大阪大学やアマゾンウェブサービスなど11法人からなる研究グループは20日、超電導量子コンピュータ国産3号機を開発したと発表した。「量子コンピュータは新素材、新薬の発見など環境負荷の低減に貢献するものであり、それらのユースケース探索を活性化できるものであると期待している」としている。大規模なビットチップ制御は世界で唯一だ。
研究では量子コンピュータを超伝導量子ビットにより構築。クラウド・ネットワーク・サービスに接続して研究者が遠隔地から量子アルゴリズムを実行したり、ソフトウェアを改良したりしてユースケースを探索したりできる環境を提供することを実現した。

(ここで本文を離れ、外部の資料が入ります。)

(* ===== verification/SplitInsert.v ===== *)
(** The list of [lf.SplitHashMap]: insertion, and the way to a bucket. *)

From S2P Require Export SplitTable.
Local Open Scope prog_scope.

Section insertion.
Context {K V : Type} (zeroK : K) (zeroV : V) (less : Less K) `{!WeakOrder less} (hash : K → Z).
Context (Hhash : ∀ k1 k2, same_key less k1 k2 = true → hash k1 = hash k2).
#[local] Hint Extern 0 (NodeOrder _ _) => exact (so_order zeroK less hash Hhash) : typeclass_instances.
#[local] Hint Extern 0 (Capacity _) => exact (so_capacity zeroK) : typeclass_instances.
#[local] Hint Extern 0 (Rest _ _) => exact (so_rest zeroK) : typeclass_instances.
Abbreviation Sp := (lmap_spec zeroV (same_key less) (ascending_range (V:=V) less)).
Abbreviation one := (λ _ : K, 0).
Abbreviation mem := (mem (K:=K) (V:=V)).
Abbreviation aux := (list_aux V).
Abbreviation world := (world mem (lmap_op K V) (lmap_resp K V) aux).
Abbreviation Inv := (Inv zeroV less one 1).
Abbreviation proto := (list_proto zeroV less one 1).
Abbreviation rely := (pr_rely proto).
Abbreviation good_step := (good_step proto).
Abbreviation keeps := (keeps zeroV less one 1).
Abbreviation missing := (missing zeroV less).
Abbreviation with_commit := (with_commit zeroV less).
Abbreviation dummy_sig := (dummy_sig zeroK).
Abbreviation room := (room zeroK).
Abbreviation pg := (LockFreeIn allowance).
Abbreviation wp t Q := (Logic.wp Sp proto pg t Q).
Implicit Types (w : world) (t u n L : nat) (l x y p : loc) (k : K) (v : V) (m : mem).
Implicit Types (o : lmap_op K V) (s tg : Z * K * bool).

3号機は当初、理化学研究所(理研)から提供された16量子ビットのテストチップのみが装着されていたが、11月にチップの追加インストールを実施した。理研で製造された64量子ビットチップを3号機に輸送して装着している。
その後、新たなチップに対する実験を行い理研外でも問題なく稼働できることを実証した。現在は64量子ビットのうち48量子ビット分が接続されている状況だ。
量子ビットを制御するためのマイクロ波信号を送受信する装置は阪大と(株)イーツーリーズ・ジャパンが開発。大規模なビットチップの制御を実現して大量製造や購入が可能な装置は世界で唯一だ。
研究チームの桝本尚之特任研究員は「超電導量子ビットのマイクロ波制御から、ネットワークプログラミングにいたるまで、幅広いレイヤに渡るソフトウェアスタッフが開発を行った。ここまで包括的な知識と技術をもったメンバーによるプロジェクトは極めて稀で困難であった」と振り返り、「量子コンピュータ自身の研究の大きな基盤を築けた」とコメントした。